The Iron Hippie and I are both registered for IRONMAN Wisconsin 2014.  We are just a few short weeks away from the start of our second IRONMAN Journey.  We both trained for and raced IRONMAN Wisconsin 2011, so we know what most of the pros and cons are of training for and racing the same event.  We’ve decided that finding balance is critical to a successful IRONMAN Journey.  Let’s start with the cons so we can finish on a much more positive note 🙂

Cons:

  1. When we both finish a long, hard workout, it is easy for us to go out for dinner instead of cooking a healthy meal at home.  This training season, we are focusing more on preparing meal plans and having left overs available in the refrigerator/freezer to quickly reheat after long, hard workouts.
  2. When one of us is in a crabby mood (from a hard training week, lack of sleep, stress, etc.) the other person gets the brunt of our bad mood.

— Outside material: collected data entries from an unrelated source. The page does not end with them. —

(** * CellWay: route proximity search, route scoring and selection

    A shallow embedding of the algorithmic core of the CellWay backend:

    - [backend/utils/geometry.py]: [haversine_distance] and
      [find_towers_near_route_shapely];
    - [backend/services/tower_service.py]: [find_towers_along_route] and
      [_generate_mock_towers];
    - [backend/services/routing_service.py]: [_parse_graphhopper_path],
      [_calculate_graphhopper_routes], [_select_optimized_routes],
      [_get_optimized_route] and the three public functions
      [get_route_fastest], [get_route_cell_coverage], [get_route_balanced];
    - [backend/routes/routing_routes.py]: the endpoint [calculate_route].

    Python floats are modelled as real numbers: rounding, NaN and the
    infinities are outside the model, except for the one infinity that
    [haversine_distance] returns on purpose, which is a value of [pyfloat].
    Python booleans behave as the numbers 0 and 1 in every operation used
    here and are not kept apart from them.  Exceptions are values of the
    error monad [exn]; a [try]/[except] is a [match] on them.  What leaves
    the program (the HTTP request, the [random] module, the clock, the
    conversion of strings to numbers) is a parameter of the definitions
    that use it. *)

From Stdlib Require Import Reals Lra Lia.
From stdpp Require Import base decidable option list gmap strings sorting pretty.

Set Warnings "-register-all,-clear-no-such-hyp".
Open Scope R_scope.

(** ** Exceptions *)

Inductive exc : Type :=
| TypeError
| ValueError
| KeyError
| IndexError
| AttributeError.

Inductive exn (A : Type) : Type :=
| Return (a : A)
| Raise (e : exc).
Arguments Return {A} a.
Arguments Raise {A} e.

#[global] Instance exn_ret : MRet exn := λ A a, Return a.
#[global] Instance exn_bind : MBind exn := λ A B f m,
  match m with
  | Return a => f a
  | Raise e => Raise e
  end.

(** [returns m]: the computation ends without an exception. *)
Definition returns {A} (m : exn A) : Prop := ∃ a, m = Return a.

(** [try: m except Exception: return d]. *)
Definition except_Exception {A} (m : exn A) (d : A) : A :=
  match m with
  | Return a => a
  | Raise _ => d
  end.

  3. When we are both in full training mode, we both tend to neglect household chores until they MUST be done…laundry, dishes, cleaning the house, mowing the lawn, etc.
  4. Date night has often revolved around our workouts.  This training season we have set aside Monday evenings for completing household chores and date night every other week.  We have started to implement this now, so when we are in full IRONMAN training mode, it is already a habit.

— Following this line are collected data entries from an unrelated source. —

Lemma dict_get_set_other (k k' : string) (v : value) (d : dict) :
  k <> k' -> dict_get k' (dict_set k v d) = dict_get k' d.
Proof.
  intros Hne. induction d as [|[k0 v0] r IH]; simpl.
  - destruct (String.eqb k' k) eqn:E; auto.
    apply String.eqb_eq in E. congruence.
  - destruct (String.eqb k k0) eqn:E; simpl.
    + apply String.eqb_eq in E. subst k0.
      destruct (String.eqb k' k) eqn:E'; auto.
      apply String.eqb_eq in E'. congruence.
    + now rewrite IH.
Qed.

Lemma dict_get_not_in (k : string) (d : dict) :
  ~ In k (keys d) -> dict_get k d = None.
Proof.
  induction d as [|[k' v'] r IH]; simpl; auto.
  intros H. destruct (String.eqb k k') eqn:E.
  - apply String.eqb_eq in E. subst. tauto.
  - apply IH. tauto.
Qed.

Lemma dict_get_in (k : string) (v : value) (d : dict) :
  dict_get k d = Some v -> In k (keys d).
Proof.
  induction d as [|[k' v'] r IH]; simpl; [discriminate|].
  destruct (String.eqb k k') eqn:E; auto.
  apply String.eqb_eq in E. auto.
Qed.

(** The equation of the source: the body of [_merge_with_defaults] is the
    loop over the items of [config], calling [_merge_with_defaults] itself
    on nested mappings. *)
Lemma merge_with_defaults_eq (config defaults : dict) :
  _merge_with_defaults config defaults =
  merge_items _merge_with_defaults config defaults.
Proof.
  unfold _merge_with_defaults at 1. simpl.
  generalize defaults. clear defaults.
  induction config as [|[key v] rest IH]; intros result; simpl; auto.
  rewrite IH. destruct v; reflexivity.
Qed.

Lemma merge_items_absent (rec : dict -> dict -> dict) (k : string)
      (items : list (string * value)) (result : dict) :
  ~ In k (keys items) ->
  dict_get k (merge_items rec items result) = dict_get k result.
Proof.
  revert result.
  induction items as [|[key v] rest IH]; intros result Hk; simpl in *; auto.
  rewrite IH by tauto.
  assert (Hne : key <> k) by tauto.
  destruct v; try (now apply dict_get_set_other).
  destruct (dict_get key result) as [[| | | |rd| |]|]; now apply dict_get_set_other.
Qed.

Lemma merge_items_present (rec : dict -> dict -> dict) (k : string) (v : value)
      (items : list (string * value)) (result : dict) :
  NoDup (keys items) ->
  dict_get k items = Some v ->
  dict_get k (merge_items rec items result) =
  Some (merged_entry rec v (dict_get k result)).
Proof.
  revert result.
  induction items as [|[key v0] rest IH]; intros result Hnd Hget; simpl in *;
    [discriminate|].
  inversion Hnd as [|? ? Hnotin Hnd']; subst.
  destruct (String.eqb k key) eqn:E.
  - apply String.eqb_eq in E. subst key. inversion Hget; subst v0.
    rewrite merge_items_absent by assumption.
    unfold merged_entry.
    destruct v; try (now apply dict_get_set_same).
    destruct (dict_get k result) as [[| | | |rd| |]|]; now apply dict_get_set_same.
  - apply String.eqb_neq in E.
    rewrite (IH _ Hnd' Hget). f_equal. f_equal.
    destruct v0; try (apply dict_get_set_other; congruence).
    destruct (dict_get key result) as [[| | | |rd| |]|];
      apply dict_get_set_other; congruence.
Qed.

(** C7.  For a user document (a mapping, so without repeated keys) merged
    with a table of defaults: a key of the defaults that the user document
    lacks keeps its default value; a key of the user document takes the
    user's value, except that where both sides hold a mapping the entry is
    the merge of the two by the same function. *)
Theorem merge_with_defaults_spec (config defaults : dict) :
  NoDup (keys config) ->
  (forall k, ~ In k (keys config) ->
             dict_get k (_merge_with_defaults config defaults) = dict_get k defaults) /\
  (forall k v, dict_get k config = Some v ->
               dict_get k (_merge_with_defaults config defaults) =
               Some (match v, dict_get k defaults with
                     | VDict vd, Some (VDict rd) => VDict (_merge_with_defaults vd rd)
                     | _, _ => v
                     end)).
Proof.
  intros Hnd. rewrite merge_with_defaults_eq. split.
  - intros k Hk. now apply merge_items_absent.
  - intros k v Hget.
    now rewrite (merge_items_present _merge_with_defaults k v config defaults Hnd Hget).
Qed.

(** The example of the specification: a user document that only sets
    [rate_limit.requests_per_minute] to 30. *)
Lemma merge_with_defaults_spec_witness :
  let user := [("rate_limit"%string,
                VDict [("requests_per_minute"%string, VInt 30)])] in
  let merged := _merge_with_defaults user DEFAULT_CONFIG in
  dict_get "gemini" merged = dict_get "gemini" DEFAULT_CONFIG /\
  dict_get "rate_limit" merged =
    Some (VDict (_merge_with_defaults [("requests_per_minute"%string, VInt 30)]
                                      [("requests_per_minute"%string, VInt 50)])) /\
  (match dict_get "gemini" merged with
   | Some (VDict g) => dict_get "model" g
   | _ => None
   end) = Some (VStr "gemini-2.0-flash-exp") /\
  (match dict_get "rate_limit" merged with
   | Some (VDict r) => dict_get "requests_per_minute" r
   | _ => None
   end) = Some (VInt 30).
Proof.
  intros user merged.
  assert (Hnd : NoDup (keys user)) by (repeat constructor; simpl; tauto).
  destruct (merge_with_defaults_spec user DEFAULT_CONFIG Hnd) as [Habs Hpres].
  split; [|split; [|split]].
  - apply Habs. simpl. intros [H|[]]. discriminate.
  - exact (Hpres "rate_limit"%string
                  (VDict [("requests_per_minute"%string, VInt 30)]) eq_refl).
  - reflexivity.
  - reflexivity.
Defined.

(** ** [GeminiClient._check_rate_limit]: one call *)

Lemma check_rate_limit_run (c : GeminiClient) (w : World) :
  0 < requests_per_minute c ->
  _check_rate_limit c w = (Ok tt, limiter_world c w (limiter_wait c w)).
Proof.
  intros Hpos. unfold _check_rate_limit, limiter_wait, limiter_world, deque_front.
  run.
  destruct (requests_per_minute c <=? Z.of_nat (List.length (discard_old (clock w) (request_times w)))) eqn:E.
  - destruct (discard_old (clock w) (request_times w)) as [|oldest rest] eqn:D; simpl in *.
    + apply Z.leb_le in E. lia.
    + destruct (Qlt_le_dec 0 (60 - (clock w - oldest))); reflexivity.
  - reflexivity.
Qed.

Lemma limiter_world_api_calls (c : GeminiClient) (w : World) (d : option Q) :
  api_calls (limiter_world c w d) = api_calls w.
Proof. destruct d; reflexivity. Qed.

(** ** The retry loop *)

Section Retry.

Variable env : Env.
Variable c : GeminiClient.
Variable prompt : pystr.

Lemma attempt_once_raises (attempt : Z) (w : World) :
  provider env (api_calls w) = Raises ->
  attempt_once env c prompt attempt w = (Ok None, backoff c attempt (called prompt w)).
Proof.
  intros H. unfold attempt_once, generate_content, backoff. run. rewrite H.
  destruct (attempt <? max_retries c - 1); reflexivity.
Qed.

Lemma attempt_once_empty (attempt : Z) (w : World) :
  provider env (api_calls w) = Responds [] ->
  attempt_once env c prompt attempt w = (Ok None, called prompt w).
Proof.
  intros H. unfold attempt_once, generate_content. run. now rewrite H.
Qed.

Lemma attempt_once_success (attempt : Z) (text : pystr) (w : World) :
  provider env (api_calls w) = Responds text ->
  text <> [] ->
  attempt_once env c prompt attempt w = (Ok (Some (strip text)), called prompt w).
Proof.
  intros H Hne. unfold attempt_once, generate_content. run. rewrite H.
  destruct text; [congruence | reflexivity].
Qed.

Lemma backoff_api_calls (attempt : Z) (w : World) :
  api_calls (backoff c attempt w) = api_calls w.
Proof. unfold backoff. destruct (attempt <? max_retries c - 1); reflexivity. Qed.

(** When every reply fails, the loop runs through all its attempts:
    one provider call each, the result [None], no exception. *)
Lemma retry_loop_all_fail (n : nat) :
  forall (a : nat) (w : World),
    (forall i, (i < n)%nat -> failing (provider env (api_calls w + i))) ->
    exists w',
      retry_loop env c prompt (map Z.of_nat (seq a n)) w = (Ok None, w') /\
      api_calls w' = (api_calls w + n)%nat /\
      provider_calls (trace w') = (provider_calls (trace w) + n)%nat /\
      request_times w' = request_times w.
Proof.
  induction n as [|n IH]; intros a w Hfail; simpl.
  - exists w. rewrite !Nat.add_0_r. auto.
  - assert (H0 : failing (provider env (api_calls w))).
    { specialize (Hfail 0%nat). rewrite Nat.add_0_r in Hfail. apply Hfail. lia. }
    assert (Hstep : exists w1,
               attempt_once env c prompt (Z.of_nat a) w = (Ok None, w1) /\
               api_calls w1 = S (api_calls w) /\
               provider_calls (trace w1) = S (provider_calls (trace w)) /\
               request_times w1 = request_times w).
    { assert (Hcalls : forall evs p, provider_calls (evs ++ [EGenerate p]) = S (provider_calls evs)).
      { induction evs as [|e r IHr]; intros p; simpl; auto.
        destruct e; simpl; now rewrite IHr. }
      assert (Hsleep : forall evs d, provider_calls (evs ++ [ESleep d]) = provider_calls evs).
      { induction evs as [|e r IHr]; intros d; simpl; auto.
        destruct e; simpl; now rewrite IHr. }
      destruct H0 as [H0 | H0].
      - rewrite (attempt_once_raises _ _ H0). eexists. split; [reflexivity|].
        unfold backoff.
        destruct (Z.of_nat a <? max_retries c - 1); simpl;
          rewrite ?Hsleep, Hcalls; auto.
      - rewrite (attempt_once_empty _ _ H0). eexists. split; [reflexivity|].
        simpl. rewrite Hcalls. auto. }
    destruct Hstep as (w1 & E1 & Hc1 & Hp1 & Hr1).
    destruct (IH (S a) w1) as (w' & E' & Hc' & Hp' & Hr').
    { intros i Hi. rewrite Hc1.
      replace (S (api_calls w) + i)%nat with (api_calls w + S i)%nat by lia.
      apply Hfail. lia. }
    exists w'. unfold bind. rewrite E1. rewrite E'.
    repeat split; try lia; congruence.
Qed.

End Retry.

Lemma provider_calls_app (evs evs' : list event) :
  provider_calls (evs ++ evs') = (provider_calls evs + provider_calls evs')%nat.
Proof.
  induction evs as [|e r IH]; simpl; auto.
  destruct e; simpl; now rewrite IH.
Qed.

Lemma limiter_world_provider_calls (c : GeminiClient) (w : World) (d : option Q) :
  provider_calls (trace (limiter_world c w d)) = provider_calls (trace w).
Proof.
  destruct d; simpl; auto.
  rewrite provider_calls_app. simpl. lia.
Qed.

(** The five modes are the keys of [PROMPTS]. *)
Lemma known_modes :
  map fst PROMPTS = ["grammar_fix"; "formal"; "casual"; "simplify"; "expand"]%string.
Proof. reflexivity. Qed.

  5. We have to coordinate with each other regarding multiple feats…our training and racing calendar, workouts, planning time to visit family and friends, letting the dogs out, planning and preparing meals, bed times, wake up times, etc.
  6. We spend a LOT more money when we are both training and racing…race fees, lodging at these races, food, sports nutrition, gear (extra tubes, CO2 cartridges, running shoes, apparel, etc.), transportation to race events, etc.

Pros:

  1. We both have a very good idea of what the other is going through during challenging training weeks, recovery weeks and the taper.

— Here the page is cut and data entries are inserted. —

Lemma start_server_check_dotnet ev tr :
  exists r l, StartServer.check_dotnet ev tr = (r, tr ++ l)
    /\ spawns l = [StartServer.version_cmd]
    /\ steps l = [CheckPrerequisites]
    /\ (forall out, child ev (spawn_count tr) StartServer.version_cmd = Exited 0 out ->
                    r = Ret true).
Proof.
  unfold StartServer.check_dotnet, try_except, bind, subprocess_run.
  destruct (child ev (spawn_count tr) StartServer.version_cmd) as [rc out|err].
  - destruct (Z.eqb_spec rc 0) as [->|Hne]; simpl.
    + destruct (startswith (strip out) "8."); simpl;
        unfold print_str, print, emit, ret, bind; rewrite <- !app_assoc; simpl;
        eexists _, _; (split; [reflexivity|]); by repeat split.
    + unfold print_str, print, emit, ret, bind. rewrite <- !app_assoc. simpl.
      eexists _, _. split; [reflexivity|]. repeat split. intros out' [=]. done.
  - destruct err; simpl; unfold print_str, print, emit, ret, bind;
      rewrite <- ?app_assoc; simpl; eexists _, _; (split; [reflexivity|]);
      repeat split; discriminate.
Qed.

Lemma check_project_trace ev tr :
  exists l, StartServer.check_project ev tr
            = (Ret (path_exists ev StartServer.project_path), tr ++ l)
    /\ spawns l = [] /\ steps l = [CheckProjectExists].
Proof.
  unfold StartServer.check_project, bind, os_path_exists.
  destruct (path_exists ev StartServer.project_path); simpl;
    unfold print_str, print, emit, ret, bind; rewrite <- ?app_assoc; simpl;
    eexists; (split; [reflexivity|]); by split.
Qed.

(** Whatever happens to the kill command, nothing escapes the bare
    [except:], and the settle delay follows. *)
Lemma kill_existing_processes_trace ev tr :
  StartServer.kill_existing_processes ev tr =
    (Ret tt, tr ++ [EOut [Lit "🧹 Cleaning up any existing server instances..."];
                    ESpawn (kill_cmd_on (platform_system ev));
                    ESleep 2]).
Proof.
  unfold StartServer.kill_existing_processes, print_str, kill_cmd_on.
  rewrite bind_print. unfold bind at 1. unfold get_platform_system.
  destruct (String.eqb (platform_system ev) "Windows");
    unfold try_except, bind, subprocess_run; simpl;
    destruct (child ev _ _) as [rc out|err]; simpl;
    unfold time_sleep, emit, ret; by rewrite <- !app_assoc.
Qed.

Lemma build_project_general ev tr :
  exists r l, StartServer.build_project ev tr = (r, tr ++ l)
    /\ spawns l = [StartServer.build_cmd]
    /\ steps l = [Build]
    /\ (forall out, child ev (spawn_count tr) StartServer.build_cmd = Exited 0 out ->
                    r = Ret true).
Proof.
  unfold StartServer.build_project, print_str. rewrite bind_print.
  unfold try_except, bind, subprocess_run. rewrite spawn_count_out.
  destruct (child ev (spawn_count tr) StartServer.build_cmd) as [rc out|err].
  - destruct (Z.eqb_spec rc 0) as [->|Hne]; simpl;
      unfold print_str, print, emit, ret, bind; rewrite <- !app_assoc; simpl;
      eexists _, _; (split; [reflexivity|]); repeat split.
    intros out' [=]. done.
  - destruct err; simpl; rewrite <- ?app_assoc; simpl; eexists _, _;
      (split; [reflexivity|]); repeat split; discriminate.
Qed.

Lemma print_server_info_trace ev tr :
  exists l, StartServer.print_server_info ev tr = (Ret tt, tr ++ l)
    /\ spawns l = [] /\ steps l = [PrintEndpoints].
Proof.
  unfold StartServer.print_server_info, print_str. rewrite !bind_print.
  unfold print, emit. rewrite <- !app_assoc. simpl.
  eexists. split; [reflexivity|]. split; [done|]. by vm_compute.
Qed.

  2. We are both very aware of the importance of eating to train instead of training to eat…we help each other eat healthy and consume MASSIVE amounts of healthy foods…especially after challenging workouts or long training weeks.
  3. We both have similar training schedules (we use the same coach, who writes separate training plans for each of us, and she helps coordinate some of our workouts for us) since we are training for the same race.  We are both gone for relatively the same amount of time each day to complete our workout(s)…our long rides are on the same day, our long runs are on the same day, etc.
  4. We are both much more conscious of going to bed early and getting enough sleep to help energize us for our next workout(s).
  5. We feed off of each other’s positive energy and support each other…if one of us is in a training slump, the other one is there to help motivate and encourage the other.
  6. We both help each other with the household chores…dishes, laundry, cleaning house, mowing the lawn, tending to the dogs, etc.
  7. We both understand the importance and advantages of mental preparedness…we communicate with each other to help each other find effective ways to prepare mentally for tough workouts and race day.
  8. We both can relate to the other’s obsessiveness in preparing for race day…laying out every possible piece of gear, nutrition, etc. a whole week+ in advance.
  9. On race day, we are both out on the course racing our own race, which allows us to stay relaxed…it is much easier to be an athlete than a spectator on race day 🙂
  10. We get to share in each other’s accomplishments and achievements…both during training and racing.
We survived Ironman Wisconsin 2011...Time to do it better in 2014!!
The Iron Hippie and I survived IRONMAN Wisconsin 2011…Time to do it better in 2014!!